To claim that over 50% of her email during this period when she was secretary of state was private is an insult to intelligence. “Of the 62,320 emails in her account, her office said 30,490 were deemed public business, while the remaining 31,830 were deemed private”. Really!

WashPo (16th June, 2014):

This week in 1972, a conversation took place which would lead to the most famous incident of evidence destruction by a presidential administration. ……. 

On November 17, 1973, the White House informed Federal District Judge John Sirica that the 18 1/2 minute Nixon-Haldeman conversation of June 20, 1972, had been erased. White House Counsel Fred Buzhardt told the Court that he no explanation for the erasure.

Nixon’s Secretary Rose Mary Woods took the blame for the first five minutes of the erasure. She said that she had been transcribing the tape, and when she reached to take a phone call, her foot hit a pedal on the recording machine, inadvertently causing the tape player to “record” over the original tape’s contents. Reporters were called to the White House to watch her perform a re-enactment, and the photos of her performing a tremendous stretch, which she supposedly held for five minutes, were rejected as implausible. Moreover, the particular tape recording machine does not operate the way she had claimed; simply pressing the foot pedal to “record” would not initiate a recording unless the play button was being manually depressed at the very same time.

Chief of Staff Alexander Haig blamed the 18 1/2 minute gap on a “sinister force.” In January 1974, experts who examined the tape reported that were four or five separate erasures. ……..

WashingtonTimes (10th March, 2015):

Former Secretary of State Hillary Rodham Clinton deleted nearly 32,000 emails she deemed private from her time in the Obama administration and refused Tuesday to turn over her personal email server, insisting she “fully complied” with the law and that voters will have to trust her judgment.
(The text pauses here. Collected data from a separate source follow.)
Lemma fetched_at w id row : repairer_at w -> (id < k)%nat -> (q_read w !!! id < cnt)%nat -> _diskPkts3 w !! (q_read w !!! id) = Some row ->
  repairer_at (fetched w id row).
Proof.
  intros Hw Hid Hlt Hrow. destruct (read_at w id Hw Hid) as [Hc _]. set (i := q_read w !!! id) in *. destruct (ra_row w Hw i row Hrow) as [Rl Rs Rr Rp].
  destruct Hw as [[Hl Hb] Hn Hm Hp Ht Hs Hrl Hra]. unfold fetched. fold i.
  split; cbn [_diskPkts3 _waitingToPullerNum _waitingToPull _toSend q_read q_pulled q_sent].
  - split; [by rewrite length_insert|]. intros x c Hx. destruct (decide (x = id)) as [->|Hne].
    + rewrite list_lookup_insert_eq in Hx by lia. injection Hx as <-. lia.
    + rewrite list_lookup_insert_ne in Hx by done. by apply (Hb x).
  - done.
  - done.
  - rewrite Hm in Hp. pose proof (least_up (q_read w) cnt id i Hc).
    nia.
  - done.
  - done.
  - by rewrite length_insert.
  - intros y row' Hy. destruct (decide (y = i)) as [->|Hne].
    + rewrite list_lookup_insert_eq in Hy by lia. injection Hy as <-. split; cbn [q_read q_pulled].
      * by rewrite length_insert.
      * apply Forall_insert; [done|by apply raw_ok].
      * intros x c Hx Hc'. destruct (decide (x = id)) as [->|Hx2]; [by rewrite list_lookup_insert_eq by lia|].
        rewrite list_lookup_insert_ne in Hx by done. rewrite list_lookup_insert_ne by done. by apply (Rr x c).
      * intros j Hj Hlt'. rewrite list_lookup_insert_ne by lia. by apply Rp.
    + rewrite list_lookup_insert_ne in Hy by done. destruct (Hra y row' Hy) as [Ql Qs Qr Qp]. split; cbn [q_read q_pulled]; [done|done| |done].
      intros x c Hx Hc'. destruct (decide (x = id)) as [->|Hx2].
      * rewrite list_lookup_insert_eq in Hx by lia. injection Hx as <-. apply (Qr id i); (done || lia).
      * rewrite list_lookup_insert_ne in Hx by done. by apply (Qr x c).
Qed.

Lemma fetch_runs st id w r r' : repairer_at w -> (id < k)%nat -> (q_read w !!! id < cnt)%nat ->
  BLPOP ip (lane_key (LTmp id)) r = Some (lane_stream (LTmp id) (popped st (LTmp id)), r') -> s_repairer st = w ->
  exists row, _diskPkts3 w !! (q_read w !!! id) = Some row /\ run_repairer conf (RFetch id) rp w r = Ok (fetched w id row, r').
Proof.
  intros Hw Hid Hlt Hpop Est. destruct (read_at w id Hw Hid) as [Hc _]. destruct (row_lookup w _ Hw Hlt) as (row & Hrow & Hat). exists row. split; [done|].
  destruct (cs_own Hcs) as (c & Hc1 & Hc2). destruct (cs_repairer Hcs) as (Eip & _). cbn [lane_key lane_stream popped] in Hpop. rewrite Est in Hpop.
  cbn [run_repairer]. unfold readThread. rewrite Hc. cbn [res_of_option]. rewrite bind_ok, (proj2 (Nat.ltb_lt _ _)) by done. cbn [guard_or].
  rewrite bind_ok, Hc1, bind_ok, Hc2, Eip, Hpop. cbn [res_of_option]. rewrite bind_ok.
  assert (Hs : slice (raw id (q_read w !!! id)) 0 size = Some (raw id (q_read w !!! id))).
  { rewrite <- (raw_ok id _ Hid Hlt) at 1. apply slice_full. }
  rewrite Hs. cbn [res_of_option]. rewrite bind_ok, Hrow. cbn [res_of_option]. rewrite bind_ok.
  destruct (lookup_lt_is_Some_2 row id) as [old Hold]; [rewrite (ro_len _ _ _ Hat); lia|]. rewrite Hold. cbn [res_of_option]. rewrite bind_ok.
  rewrite (ra_nums w Hw), Hc. cbn [res_of_option]. rewrite bind_ok. unfold fetched. by rewrite (ra_least w Hw), least_insert by done.
Qed.

(** The loop over the helpers puts the sum of the job [j] in its place. *)
Lemma add_packets j c i row : cr_jobs rp !! j = Some c -> (j < nj)%nat -> (i < cnt)%nat -> length row = (k + nj)%nat ->
  Forall (fun p => length p = size) row -> (forall x, (x < k)%nat -> row !! x = Some (raw x i)) ->
  exists row', for_each (seq 0 k) (fun id row => add_packet conf c (k + j) row id) row = Ok row' /\
    row' = <[(k + j)%nat := repaired j i]> row.
Proof.
  intros Hc Hj Hi Hl Hs Hraw. destruct (cs_job Hcs j c Hc) as [_ Hcoef]. pose proof some_k as Hk.
  destruct (cs_pipe Hcs j _ (list_lookup_lookup_total_lt files j Hj)) as [Hpl Hlen].
  destruct (for_each_total (fun n row' => row' = if decide (n = 0)%nat then row else <[(k + j)%nat := partial conf (pipes j) (n - 1) i]> row)
    (seq 0 k) (fun id row => add_packet conf c (k + j) row id) row) as (row' & E & Hrow').
  - done.
  - intros y id row' [-> Hy]%lookup_seq ->. cbn [Nat.add]. set (row1 := if decide (y = 0)%nat then row else _).
    assert (Hr1 : row1 !! y = Some (raw y i)).
    { unfold row1. case_decide; [by apply Hraw|]. rewrite list_lookup_insert_ne by lia. by apply Hraw. }
    assert (Hold : exists old, row1 !! (k + j)%nat = Some old /\ ((0 < y)%nat -> old = partial conf (pipes j) (y - 1) i)).
    { unfold row1. case_decide; [|rewrite list_lookup_insert_eq by lia; by eexists].
      destruct (lookup_lt_is_Some_2 row (k + j)) as [old Hold]; [lia|]. exists old. split; [done|lia]. }
    destruct Hold as (old & Hold & Hsum). unfold add_packet. rewrite Hr1, (Hcoef y Hy). cbn [res_of_option]. rewrite !bind_ok.
    pose proof (coef_byte j y Hj Hy) as Hb. rewrite wrap_s32_id by (unfold is_byte in Hb; split; lia). rewrite Hold. cbn [res_of_option]. rewrite bind_ok.
    rewrite <- own_raw by done. assert (Hins : forall v, <[(k + j)%nat := v]> row1 = <[(k + j)%nat := v]> row).
    { intros v. unfold row1. case_decide; [done|]. apply list_insert_insert_eq. }
    destruct y as [|y].
    + cbn [Nat.eqb]. rewrite bind_ok. eexists. split; [done|]. rewrite Hins. done.
    + cbn [Nat.eqb]. rewrite Hsum by lia. replace (S y - 1)%nat with y by lia.
      rewrite xor_packets by first [exact (po_words _ Hpo)|apply (length_partial conf (pipes j) _ Hpl); lia|apply (own_ok conf (pipes j) _ Hpl); lia].
      rewrite bind_ok. eexists. split; [done|]. rewrite Hins, decide_False by lia. replace (S (S y) - 1)%nat with (S y) by lia. cbn [partial].
      f_equal. apply list_eq. intros q. rewrite !lookup_zip_with. destruct (partial _ _ y i !! q), (PipeRepair.own _ _ (S y) i !! q); cbn; try done.
      by rewrite Z.lxor_comm.
  - exists row'. split; [exact E|]. rewrite Hrow', length_seq, decide_False by lia. done.
Qed.

Lemma pull_repaired w r : repairer_at w ->
  if decide (q_pulled w < nj * _waitingToPull w)%nat
  then exists w', run_repairer conf RPull rp w r = Ok (w', r) /\ repairer_at w' /\ q_read w' = q_read w /\
    q_pulled w' = S (q_pulled w) /\ q_sent w' = q_sent w
  else run_repairer conf RPull rp w r = Fault Blocked.
Proof.
  intros Hw. pose proof (cs_some Hcs) as Hnj. destruct (cs_repairer Hcs) as (Eip & Ek & Ej). cbn [run_repairer]. unfold requestorMulCompletion. rewrite Ej, Ek.
  pose proof (ra_pulled w Hw) as Hp. pose proof (Nat.div_mod_eq (q_pulled w) nj) as Hdm. pose proof (Nat.mod_upper_bound (q_pulled w) nj ltac:(lia)) as Hj.
  set (i := (q_pulled w / nj)%nat) in *. set (j := (q_pulled w mod nj)%nat) in *.
  assert (Hc : (_waitingToPull w <= cnt)%nat) by (rewrite (ra_least w Hw); apply least_le).
  case_decide as Hd.
  - assert (Hi : (i < _waitingToPull w)%nat) by (unfold i; by apply turn). rewrite (proj2 (Nat.ltb_lt i cnt)) by lia. rewrite (proj2 (Nat.ltb_lt i _)) by lia.
    cbn [guard_or]. assert (Hgo : (if (j =? 0)%nat then Ok tt else Ok tt : res unit) = Ok tt) by by destruct (j =? 0)%nat. rewrite Hgo, !bind_ok.
    destruct (lookup_lt_is_Some_2 (cr_jobs rp) j) as [c Hcj]; [lia|]. rewrite Hcj. cbn [res_of_option]. rewrite bind_ok.
    destruct (row_lookup w i Hw ltac:(lia)) as (row & Hrow & [Rl Rs Rr Rp]). rewrite Hrow. cbn [res_of_option]. rewrite bind_ok.
    destruct (add_packets j c i row Hcj Hj ltac:(lia) Rl Rs) as (row' & E & ->).
    { intros x Hx. destruct (read_at w x Hw Hx) as [Hxc _]. apply (Rr x _ Hxc). rewrite (ra_least w Hw) in Hi.
      destruct (least_le (q_read w) cnt) as [_ Hle]. pose proof (Hle x _ Hxc). lia. }
    rewrite E, !bind_ok. eexists. split; [done|]. split; [|done]. destruct Hw as [[Hl Hb] Hn Hm _ Ht Hs Hrl Hra].
    split; cbn [_diskPkts3 _waitingToPullerNum _waitingToPull _toSend q_read q_pulled q_sent]; [done|done|done|lia|lia|lia|by rewrite length_insert|].
    intros y row2 Hy. destruct (decide (y = i)) as [->|Hne].
    + rewrite list_lookup_insert_eq in Hy by (rewrite Hrl; lia). injection Hy as <-. split; cbn [q_read q_pulled].
      * by rewrite length_insert.
      * apply Forall_insert; [done|]. apply repaired_ok; lia.
      * intros x c' Hx Hlt. rewrite list_lookup_insert_ne; [by apply (Rr x c')|]. apply lookup_lt_Some in Hx. lia.
      * intros j' Hj' Hlt. destruct (decide (j' = j)) as [->|Hjne]; [by rewrite list_lookup_insert_eq by lia|].
        rewrite list_lookup_insert_ne by lia. apply Rp; lia.
    + rewrite list_lookup_insert_ne in Hy by done. destruct (Hra y row2 Hy) as [Ql Qs Qr Qp]. split; cbn [q_read q_pulled]; [done|done|done|].
      intros j' Hj' Hlt. apply Qp; [done|]. destruct (decide (nj * y + j' = q_pulled w)%nat) as [E2|]; [|lia]. exfalso. apply Hne.
      unfold i. rewrite <- E2. by rewrite Nat.mul_comm, Nat.div_add_l, Nat.div_small, Nat.add_0_r by lia.
  - assert (E : q_pulled w = (nj * _waitingToPull w)%nat) by lia.
    assert (Ei : i = _waitingToPull w) by (unfold i; rewrite E, Nat.mul_comm; apply Nat.div_mul; lia). rewrite Ei.
    assert (Ej0 : j = 0%nat) by (unfold j; rewrite E, Nat.mul_comm; apply Nat.Div0.mod_mul). rewrite Ej0, Nat.ltb_irrefl. cbn [Nat.eqb].
    by destruct (_ <? _)%nat.
Qed.

Lemma send_repaired w r : repairer_at w ->
  if decide (q_sent w < q_pulled w)%nat
  then exists w' f, run_repairer conf RSend rp w r = Ok (w', RPUSH ip f (repaired (q_sent w mod nj) (q_sent w / nj)) r) /\ repairer_at w' /\
    files !! (q_sent w mod nj)%nat = Some f /\ q_read w' = q_read w /\ q_pulled w' = q_pulled w /\ q_sent w' = S (q_sent w)
  else run_repairer conf RSend rp w r = Fault Blocked.
Proof.
  intros Hw. pose proof (cs_some Hcs) as Hnj. destruct (cs_repairer Hcs) as (Eip & Ek & Ej). cbn [run_repairer]. unfold sendRepaired. rewrite Ej, Ek, Eip.
  pose proof (ra_pulled w Hw) as Hp. pose proof (Nat.div_mod_eq (q_sent w) nj) as Hdm. pose proof (Nat.mod_upper_bound (q_sent w) nj ltac:(lia)) as Hj.
  set (i := (q_sent w / nj)%nat) in *. set (j := (q_sent w mod nj)%nat) in *. pose proof (ra_sent w Hw) as Hsp.
  assert (Hc : (_waitingToPull w <= cnt)%nat) by (rewrite (ra_least w Hw); apply least_le). rewrite (ra_toSend w Hw).
  replace (i * nj + j)%nat with (q_sent w) by lia. case_decide as Hd.
  - assert (Hi : (i < cnt)%nat) by (unfold i; apply turn; nia). rewrite (proj2 (Nat.ltb_lt i cnt)) by lia. rewrite (proj2 (Nat.ltb_lt (q_sent w) _)) by lia.
    cbn [guard_or]. rewrite !bind_ok. destruct (pktOutput_ok conf i Hpo Hi) as [b ->]. rewrite bind_ok.
    destruct (lookup_lt_is_Some_2 (cr_jobs rp) j) as [c Hcj]; [lia|]. rewrite Hcj. cbn [res_of_option]. rewrite bind_ok.
    destruct (row_lookup w i Hw Hi) as (row & Hrow & [Rl Rs Rr Rp]). rewrite Hrow. cbn [res_of_option]. rewrite bind_ok, Rp by lia. cbn [res_of_option]. rewrite bind_ok.
    eexists _, _. split; [reflexivity|]. split; [|split; [by apply (cs_job Hcs j c)|done]].
    destruct Hw as [H1 H2 H3 H4 H5 H6 H7 H8]. split; cbn [_diskPkts3 _waitingToPullerNum _waitingToPull _toSend q_read q_pulled q_sent]; try done.
    intros y row2 Hy. destruct (H8 y row2 Hy). by split.
  - rewrite (proj2 (Nat.ltb_ge (q_sent w) _)) by lia. by destruct (i <? cnt)%nat.
Qed.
Answering questions for the first time about her emails, Mrs. Clinton said she’s turned over to the State Department 55,000 pages of emails she deemed work-related, but said she got rid of the rest last year. She defended her decision to keep control of her emails by using a private account, saying previous secretaries did the same thing, and saying it was more “convenient” for her this way.

“I wanted to use just one device for both personal and work emails instead of two,” she said in a hastily called press conference after she spoke at the U.N. Conference on Women.
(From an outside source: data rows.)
(* ===== verification/ConvCoord.v ===== *)
(** * The coordinator of the conventional repair (ConvCoordinator.cc)

    [requestHandler] sends one command to every helper, one to the client's node
    with the coefficients of all the lost blocks, and, in HDFS, a message to
    every other node that waits for its block; the reply is the client's own
    address. *)
From Stdlib Require Import Ascii Sorted.
From stdpp Require Import strings.
From S2P Require Import Prelude Command Text Config PathSelection Coordinator Packet Metadata DrCmd Request PipeCoord MulCoord PipeRepair MulRepair ConvRepair.

Section handler.
Context `{MB : MetadataBase} (conf : DRConfig) (_ip2Ctx : list (Z * str)).
Abbreviation ecK := (_ecK (_conf conf)).

(** The command to a helper; [tmp] is 1, in the place of the coefficient. *)
Definition conv_helper_cmd (idx requestorIP tmp nextIP i : Z) (filename localFile : str) : res (list Z) :=
  let requestedFileNameLen := length filename in
  let localFileNameLen := length localFile in
  mem ← memcpys [
    (0, le32 idx);
    (4 + 0, le32 (Z.of_nat ecK));
    (4 + 4, le32 requestorIP);
    (4 + 8, le32 tmp);
    (4 + 12, le32 nextIP);
    (4 + 16, le32 i);
    (4 + 20, le32 (Z.of_nat requestedFileNameLen));
    (4 + 24, bytes_of filename);
    (4 + (24 + requestedFileNameLen), le32 (Z.of_nat localFileNameLen));
    (4 + (24 + requestedFileNameLen + 4), bytes_of localFile)]%nat (zeros COMMAND_MAX_LENGTH);
  Ok (take (32 + requestedFileNameLen + localFileNameLen) mem).

(** The push of the command to the helper [i]. *)
Definition conv_push (requestorIP : Z) (filename : str) (stripe : list (Z * str)) (i : Z) (cmds : list local_push) : res (list local_push) :=
  it ← vec stripe i;
  idx ← helper_idx _ip2Ctx it.1;
  next ← (if i =? Z.of_nat ecK - 1 then vec stripe 0 else vec stripe (i + 1));
  drCmd ← conv_helper_cmd idx requestorIP 1 next.1 i filename it.2;
  q ← vec _ip2Ctx idx;
  Ok (cmds ++ [(q.2, drCmd)]).

(** [addReqInfo]: the node of a lost block, its name and the coefficients of the
    helpers, at [cmdbase] of the command, which starts four bytes into the
    buffer. *)
Definition addReqInfo (_status : gmap str Z) (failedIP : Z) (info : str * list (Z * str)) '((drCmd, cmdbase) : list Z * nat) : res (list Z * nat) :=
  let lostFilename := info.1 in
  let len := length lostFilename in
  coef ← getCoefficient lostFilename (Some _status);
  drCmd ← memcpys [
    (4 + cmdbase, le32 failedIP);
    (4 + (cmdbase + 4), le32 (Z.of_nat len));
    (4 + (cmdbase + 8), bytes_of lostFilename)]%nat drCmd;
  let cmdbase := (cmdbase + 8 + len)%nat in
  drCmd ← for_each (seq 0 ecK) (fun i drCmd =>
    it ← res_of_option Undef (info.2 !! i);
    memcpys [(4 + (cmdbase + 4 * i), le32 (default 0%Z (coef !! it.2)))]%nat drCmd) drCmd;
  Ok (drCmd, (cmdbase + 4 * ecK)%nat).

(** The helpers' blocks are marked 2: for each address the first block of
    [allBlks] there. *)
Definition mark_helpers (allBlks : list (Z * str)) (ips : list Z) (_status : gmap str Z) : gmap str Z :=
  foldl (fun st a => match List.find (fun it => it.1 =? a) allBlks with Some it => <[it.2 := 2]> st | None => st end) _status ips.

(** The command to the client's node: the addresses of the helpers, the name of
    the block, and [addReqInfo] of every lost file that has helpers. *)
Definition active_cmd (idx requestorIP : Z) (nfails : nat) (ips : list Z) (filename : str) (_status : gmap str Z)
    (lostFiles : list (str * Z)) (stripe_mul : stripes_mul) : res (list Z) :=
  mem ← memcpys [
    (0, le32 idx);
    (4 + 0, le32 (Z.of_nat ecK));
    (4 + 4, le32 requestorIP);
    (4 + 8, le32 0xffffffff);
    (4 + 12, le32 (Z.of_nat nfails));
    (4 + 20, ints ips);
    (4 + (20 + 4 * ecK), le32 (Z.of_nat (length filename)));
    (4 + (24 + 4 * ecK), bytes_of filename)]%nat (zeros COMMAND_MAX_LENGTH);
  '(mem, cmdbase) ← for_each lostFiles (fun it o =>
    match List.find (fun it2 => bool_decide (it2.2.1 = it.1)) stripe_mul with
    | Some it2 => addReqInfo _status it.2 it2.2 o
    | None => Ok o
    end) (mem, (24 + 4 * ecK + length filename)%nat);
  Ok (take (cmdbase + 4) mem).

(** The message to the node of a lost block, which is not the client's. *)
Definition conv_passive (requestorIP : Z) (_status : gmap str Z) (it : Z * (str * list (Z * str))) (msgs : list passive_push) : res (list passive_push) :=
  let '(failedIP, (lostFilename, stripe)) := it in
  if failedIP =? requestorIP then Ok msgs else
  _ ← getCoefficient lostFilename (Some _status);
  idx ← helper_idx _ip2Ctx failedIP;
  drCmd ← passive_cmd requestorIP lostFilename;
  x ← vec _ip2Ctx idx;
  Ok (msgs ++ [(x.1, drCmd)]).

(** [requestHandler] on one request: the messages to the nodes that wait, and
    what it pushes to its own Redis.  [stripe_mul[requestorIP]] is made, empty,
    when it is not there. *)
Definition conv_requestHandler (reqStr : list Z) : res (list passive_push * list local_push) :=
  guard_or (Exit 1) (4 <=? length reqStr)%nat;;
  requestorIP ← read_uint reqStr 0;
  rq ← parseFRRequest ecK reqStr requestorIP;
  let filename := rq_file rq in
  if negb (rq_index rq =? 0) then Ok ([], [(filename, le32 requestorIP)]) else
  '(stripe_mul, _status) ← getStripeBlksMul filename requestorIP (Some (<[filename := 0]> (rq_status rq))) 0;
  let '(flag, _) := outputStripeMul conf stripe_mul in
  if flag =? 0 then Ok ([], []) else
  let own := List.find (fun it => it.1 =? requestorIP) stripe_mul in
  let stripe_mul := match own with Some _ => stripe_mul | None => ip_insert (requestorIP, ([], [])) stripe_mul end in
  let stripe := default [] ((fun it => it.2.2) <$> own) in
  cmds ← for_each (seqZ 0 (Z.of_nat ecK)) (conv_push requestorIP filename stripe) [];
  ips ← for_each (seq 0 ecK) (fun i ips => it ← res_of_option Undef (stripe !! i); Ok (ips ++ [it.1])) [];
  idx ← helper_idx _ip2Ctx requestorIP;
  allBlks ← getAllBlks filename;
  let _status := mark_helpers allBlks ips _status in
  drCmd ← active_cmd idx requestorIP (length stripe_mul) ips filename _status (rq_lost rq) stripe_mul;
  q ← vec _ip2Ctx idx;
  passive ← (if bool_decide (_fileSysType conf = lit "HDFS") then for_each stripe_mul (conv_passive requestorIP _status) [] else Ok []);
  ret ← res_of_option Undef (rq_lost rq !! 0%nat);
  Ok (passive, cmds ++ [(q.2, drCmd); (ret.1, le32 requestorIP)]).
End handler.

(** ** The bytes of the commands *)

Section bytes.
Context `{MB : MetadataBase} (conf : DRConfig) (_ip2Ctx : list (Z * str)).
Abbreviation k := (_ecK (_conf conf)).

(** The command to a helper has the layout of DrCmd.v, with [tmp] for the
    address before and no coefficient. *)
Lemma conv_helper_pipe idx requestorIP tmp nextIP i f l : Z.of_nat (length f) < 2^32 ->
  conv_helper_cmd conf idx requestorIP tmp nextIP i f l = pipe_helper_cmd idx (Z.of_nat k) requestorIP tmp nextIP i 0 f l.
Proof.
  intros Hf. unfold conv_helper_cmd, pipe_helper_cmd, coef_len. rewrite Z.shiftl_0_l, (wrap_u32_id 0), Z.lor_0_l, wrap_u32_id by (unfold is_u32; lia).
  destruct (memcpys _ _); [|done]. rewrite !bind_ok. do 2 f_equal. lia.
Qed.

#[local] Opaque le32 bytes_of.

(** What a helper makes of it. *)
Lemma conv_helper_parsed jobs requestorIP nextIP i f l : (k < 256)%nat -> is_u32 requestorIP -> is_u32 nextIP -> 0 <= i < 2^31 ->
  Z.of_nat (length f) < 2^16 -> Z.of_nat (length l) < 2^16 ->
  parse_conv_cmd jobs (cmd_bytes (mkDrCmd (Z.of_nat k) requestorIP 1 nextIP i 0 f l)) =
    Ok (mkConvCmd (Z.of_nat k) requestorIP 1 nextIP i f l, jobs).
Proof.
  intros Hk Hr Hn Hi Hf Hl. unfold parse_conv_cmd, cmd_bytes. cbn [dr_ecK dr_requestorIP dr_prevIP dr_nextIP dr_id dr_coefficient dr_lostBlkName dr_localBlkName].
  assert (Hc : coef_len 0 (length f) = Z.of_nat (length f)).
  { unfold coef_len. rewrite Z.shiftl_0_l, (wrap_u32_id 0), Z.lor_0_l, wrap_u32_id by (unfold is_u32; lia). done. }
  rewrite Hc, read_int_0, bind_ok by (unfold is_s32; lia).
  rewrite (read_uint_at (le32 (Z.of_nat k)) requestorIP _ 4), bind_ok by wire.
  rewrite (app_assoc (le32 (Z.of_nat k))), (read_int_at _ 1 _ 8), bind_ok by (try wire; unfold is_s32; lia).
  rewrite (app_assoc (_ ++ le32 requestorIP)), (read_uint_at _ nextIP _ 12), bind_ok by wire.
  rewrite (app_assoc (_ ++ le32 1)), (read_uint_at _ i _ 16), bind_ok by wire. cbn [Z.ltb Z.compare].
  rewrite (app_assoc (_ ++ le32 nextIP)), (read_uint_at _ (Z.of_nat (length f)) _ 20), bind_ok, Nat2Z.id by wire.
  rewrite (app_assoc (_ ++ le32 i)), (read_str_at _ f _ 24), bind_ok by wire.
  rewrite (app_assoc (_ ++ le32 (Z.of_nat (length f)))), (read_uint_at _ (Z.of_nat (length l)) _ (24 + length f)), bind_ok, Nat2Z.id by wire.
  rewrite (app_assoc (_ ++ bytes_of f)), <- (app_nil_r (bytes_of l)), (read_str_at _ l _ (28 + length f)), bind_ok by wire.
  by rewrite wrap_s32_id by (unfold is_s32; lia).
Qed.

(** A buffer written up to [pre] and zeroed behind. *)
Lemma memcpys_zeros pre bs n : (length (concat bs) <= n)%nat ->
  memcpys (chunks (length pre) bs) (pre ++ zeros n) = Ok ((pre ++ concat bs) ++ zeros (n - length (concat bs))).
Proof.
  intros Hn. rewrite memcpys_chunks by (unfold zeros; by rewrite length_replicate). unfold zeros. by rewrite drop_replicate, app_assoc.
Qed.

Lemma memcpys_app ws1 ws2 mem : memcpys (ws1 ++ ws2) mem = (m ← memcpys ws1 mem; memcpys ws2 m).
Proof. apply for_each_app. Qed.

(** One lost block in the command to the client's node. *)
Definition job_bytes (failedIP : Z) (f : str) (coefs : list Z) : list Z :=
  le32 failedIP ++ le32 (Z.of_nat (length f)) ++ bytes_of f ++ ints coefs.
Hillary Clinton’s motives and morals in destroying incriminating evidence are not so different to Richard Nixon’s. There is only one reason for a public official (or even any employee in any company) to use private email rather than the organisation or company provided email. And that is to keep something secret from that organisation or company. Deletion of material is even more an explicit admission that the deleted material was incriminating. The “convenience” argument is childish – but I am surprised at how many in the US can be so “gullible” and take such an excuse seriously. I suppose the acolytes will believe whatever they want to believe no matter what the evidence says.